Soul Shards in Talmud-Land

Homa, Nhamani’s widow, came to Raba and asked him, “Grant me my allowance.” And he granted her an allowance. “Grant me,” she demanded again, “an allowance for wine”. “I know,” he said to her, “that Nhamani didn’t drink wine.” “By the life of the Master,” she replied, “I swear that he gave me to drink from horns like this.” As she was showing it to him, her arm was uncovered and a light shone on the court.

Raba rose, went home and solicited R. Hisda’s daughter. “Who has been today to court?” inquired R.Hisda’s daughter. “Homa,” he replied. Thereupon she followed her, striking her with the straps of a chest until she chased her out of all Mahuza. “You have,” she said to her, “already killed three men and now you come to kill another.”       (Ketubot, 65a)

I come to Rabbi Roly’s lunch-time Talmud class with curiosity mitigated by a self-preservation clause. I assure myself that none of this will impinge upon my emotional landscape or change my perception of the real world. Then there are tales such as this one that seriously undermine that resolve.

Mahuza, Babylon. 

There has been no rain for months in this bustling commercial city. Homa steps lightly as if the heat and the dust have no hold on her, as if her ears are not assaulted by the din of creaking carts and the cries of hawking merchants. Raba has always avoided spending time with her and never inquired of his nephew Nhamani about his domestic life. There was always something about that woman that was errant, untamed. No one could ever say which of the many laws safeguarding the modesty of women she transgressed. Imposing limits on such a woman is like banning the frankincense from giving forth fragrance or commanding a tangled vine to grow straight. Still he is Raba the great adjudicator, and he must deal fairly with community funds. He must impose order on chaos, he must resist the haunted realms. He must resist too his grief for the tragically felled Nhamani. Rumors aside, who can say what sapped his promising young nephew of his life force. He, Raba, must rise above his emotions; he must remain clear-headed and decide justly in this matter of the widow’s allocation.

He grants Homa a standard pension but she insists that she and Nhamani were in the habit of enjoying wine. For this she requires more funds. When Raba doubts her, Homa raises her drinking goblet high and the soft folds of linen slide off to reveal her beckoning arm and to uncover the curve of her sun-kissed shoulder. Though he tries to avert his gaze, Raba glimpses of her dark, incendiary armpit before he rises from his chair.

He rushes home and insists that his wife, R. Hisda’s daughter, interrupt her silk inventory, even if she loses count, he cannot be made to wait another minute.  She drinks in his irrepressible desire as though filling a hidden cavern. But then this blissfully ravaged wife comes back to her always keen senses. She asks of him with something more than idle curiosity who he met with before coming home – and because he is honest, because he is naïve, he replies without deception.

Homa.

It was the wantonness of another woman that made him lose control. Raba’s wife scours the stains of his emission off her thigh. How could she have been so vulnerable in her own terrifying need to be loved by this remote and inaccessible man? How could she have been so defenseless believing that it was she, wife of Raba, daughter of Hisda, that lured him home when in truth it was a vixen that turned her husband into a horny goat. It was because of a succubus that he came into her so desperate and undone. A cheap temptress brought forth from the depth of her pious husband such piteous cries as she has never heard. What is she to do with this glimpse into the lonely, unswept corners of a great man’s soul?

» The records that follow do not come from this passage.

(* ===== verification/Deletion.v ===== *)
(** * Deletion: deleted companies ([apps/actions/company_deletion.py] and
    [apps/storage/company_deletion.py])

    The identity service asks for the deletion of a company; a request only sets a flag.
    A periodic run removes the files of flagged companies from the backend and then every
    row that carries their id.  A deletion of rows takes along what refers to them (all
    foreign keys cascade, so no deletion is refused and one pass over the models is
    enough). *)
From S2P Require Import Prelude PyStr Models PyData Quotas Backends Services Events.

Definition DELETION_SCOPE : string := "company.delete".
Definition MAX_LIFETIME : Z := 120.
(** [timedelta(hours=1)] *)
Definition SWEEP_WINDOW : Z := 3600 * 1000000.

(** ** The assertion of the identity service

    The library decodes the token and checks signature, audience, issuer and the presence
    of the claims: [claims] is what it returns, [None] when it refuses (with the keys of
    the issuer, or with the shared secret where that fallback is allowed). *)
Inductive assertion_error := REJECTED | BAD_SCOPE | TOO_LONG | BAD_COMPANY | ClaimRaises (e : exn).
Definition verify_deletion_assertion (claims : option (list (string * json))) : assertion_error + Z :=
  match claims with
  | None => inl REJECTED
  | Some c =>
      if match opt_json (dict_get "scope" c) with JStr s => s != DELETION_SCOPE | _ => true end then inl BAD_SCOPE
      else
        match py_int (opt_json (dict_get "exp" c)), py_int (opt_json (dict_get "iat" c)) with
        | inl e, _ => inl (ClaimRaises e)
        | _, inl e => inl (ClaimRaises e)
        | inr exp, inr iat =>
            if MAX_LIFETIME <? exp - iat then inl TOO_LONG
            else match dict_get "company_id" c with
                 | Some (JInt id) => if id <=? 0 then inl BAD_COMPANY else inr id
                 | _ => inl BAD_COMPANY
                 end
        end
  end.

(** The token is decoded with the keys of the issuer ([inl]: that raised; [inr None]: no key);
    after an exception the shared secret is tried, where settings allow it. *)
Definition decode_assertion (rs256 : string → exn + option (list (string * json)))
  (hs256 : string → option (list (string * json))) (has_secret debug allow_fallback : bool) (raw : string) :
  option (list (string * json)) :=
  match rs256 raw with
  | inr claims => claims
  | inl _ => if has_secret && (debug || allow_fallback) then hs256 raw else None
  end.

(** ** The flag *)
Definition flag_company_deletion (company_id : Z) : prog unit :=
  t <- now ;;
  modify_actions (set_deletions (partial_alter (λ row,
    Some (match row with
          | None => CompanyDeletion t None
          | Some r => CompanyDeletion (cd_requested_at r) None
          end)) company_id)).
(** [CompanyDeletionView.post]: the status and, on success, the company.  [auth] is the
    Authorization header. *)
Definition CompanyDeletionView_post (decode : string → option (list (string * json))) (auth : string) :
  prog (Z * option Z) :=
  if negb (startswith "bearer " (lower auth)) then ret (401, None)
  else
    match verify_deletion_assertion (decode (strip (str_drop 7 auth))) with
    | inl (ClaimRaises e) => raise e
    | inl _ => ret (401, None)
    | inr company_id => flag_company_deletion company_id ;;; ret (202, Some company_id)
    end.

(** ** Deleting rows *)
(** [StorageObject.objects.filter(P).delete()]: grants and links of the objects go too. *)
Definition delete_objects_where (P : sobject → bool) (d : db) : db :=
  let gone i := from_option P false (db_objects d !! i) in
  set_links (row_delete (λ l, gone (l_object_id l)))
    (set_grants (row_delete (λ g, from_option gone false (g_object_id g)))
      (set_objects (row_delete P) d)).
Definition delete_buckets_where (P : bucket → bool) (d : db) : db :=
  let gone i := from_option P false (db_buckets d !! i) in
  set_grants (row_delete (λ g, gone (g_bucket_id g)))
    (set_buckets (row_delete P) (delete_objects_where (λ o, gone (o_bucket_id o)) d)).
Definition delete_outbox_where (P : action_outbox → bool) (a : actions_db) : actions_db :=
  let gone i := from_option P false (a_outbox a !! i) in
  set_attempts (filter (λ t, gone (t_outbox_id t) = false)) (set_outbox (row_delete P) a).
Definition delete_rules_where (P : action_rule → bool) (a : actions_db) : actions_db :=
  let gone i := from_option P false (a_rules a !! i) in
  set_rules (row_delete P) (delete_outbox_where (λ x, from_option gone false (x_action_rule_id x)) a).

(** The models with a column [company_id], in the order Django lists them. *)
Inductive scoped_model :=
| ModelBucket | ModelStorageObject | ModelCompanyQuota | ModelUserQuota | ModelStorageAccessGrant
| ModelObjectShareLink | ModelActionRule | ModelActionOutbox | ModelEventLog.
Definition company_scoped_models : list scoped_model :=
  [ModelBucket; ModelStorageObject; ModelCompanyQuota; ModelUserQuota; ModelStorageAccessGrant;
   ModelObjectShareLink; ModelActionRule; ModelActionOutbox; ModelEventLog].
(** [model._base_manager.filter(company_id=company_id).delete()] *)
Definition delete_model_rows (c : Z) (m : scoped_model) : db → db :=
  match m with
  | ModelBucket => delete_buckets_where (λ b, b_company_id b == c)
  | ModelStorageObject => delete_objects_where (λ o, o_company_id o == c)
  | ModelCompanyQuota => set_company_quotas (delete c)
  | ModelUserQuota => set_user_quotas (filter (λ kr, kr.1.1 ≠ c))
  | ModelStorageAccessGrant => set_grants (row_delete (λ g, g_company_id g == c))
  | ModelObjectShareLink => set_links (row_delete (λ l, l_company_id l == c))
  | ModelActionRule => set_actions (delete_rules_where (λ r, r_company_id r == c))
  | ModelActionOutbox => set_actions (delete_outbox_where (λ x, x_company_id x == c))
  | ModelEventLog => set_actions (set_events (filter (λ e, e_company_id e ≠ Some c)))
  end.
Definition delete_company_rows (c : Z) : prog unit :=
  for_each company_scoped_models (λ m, atomic (modify_db (delete_model_rows c m))).

(** ** Deleting files *)
Definition BATCH : nat := 500.
Section files.
Context `{Settings, Backend}.

Definition objects_of (c : Z) (d : db) : list sobject :=
rows (filter (λ io, o_company_id io.2 = c) (db_objects d)).
(** The loop of [delete_company_files].  Each pass deletes a row at least, so one pass more than
  the company has objects is enough (see [wp_delete_company_files]). *)
Fixpoint delete_file_batches (fuel : nat) (c : Z) (deleted : Z) : prog Z :=
match fuel with
| O => ret deleted
| S fuel' =>
    d <- get_db ;;
    match take BATCH (objects_of c d) with
    | [] => ret deleted
    | batch =>
        for_each batch (λ o, delete_storage_key (o_storage_key o)) ;;;
        modify_db (delete_objects_where (λ o, o_id o in_ (o_id <$> batch))) ;;;
        delete_file_batches fuel' c (deleted + Z.of_nat (length batch))
    end
end.
Definition delete_company_files (c : Z) : prog Z :=
d <- get_db ;; delete_file_batches (S (length (objects_of c d))) c 0.
Definition purge_company (c : Z) : prog unit :=
delete_company_files c ;;; delete_company_rows c.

Homa…she didn’t even have the money for a wedding dress the third time around. It was she the daughter of Hisda who endowed that vulgar woman with three full meters of fine silk for her nuptial robes. How did she provoke him? Was it a fluttering glance, a stray lock of raven hair beckoning from under her head- scarf? Or was it a stolen, if deliberate, flash of her shapely ankle with the straps of her leather sandal tightly binding her calf, snaking a path high up her leg?

Raba’s wife squeezes her eyes tight against the intrusion of the vision and feels that she will break apart from shame. …with all your heart and all  your soul and all your might… Through him, for a fleeting moment she felt herself lifted up as never before to God. And you will love the Lord thy God with all your heart, all your might. For just one moment she was infused with the purest meaning of those words. Now she is tainted by a dirty and barbaric secret. Homa’s sexual wiles have already drained three husbands of their life force. Homa the death-dealer…  and now her own husband…  how has that woman dared….

And in those days Raba’s good wife was known to be righteous in all of her ways. She could discern who were the truth-tellers and who spoke falsely; more than once it was she who advised her husband how to render a verdict. It was she, daughter of the wealthy Hisda who welcomed these hungry students and their grateful wives around her Sabbath table; it was she who insured the smooth running of the pious community in exile. This is not a matter for a besotted man in a court of law. In a fury, her clouded eyes land on the buckled straps that bind the heavy chest. She rips the straps off and rushes off under the still scorching sun. In a cloud of dry dust, stinking of sweat, indifferent to the stares of the merchants and the smirking of the servants, she flogs and curses that she-devil right out of town.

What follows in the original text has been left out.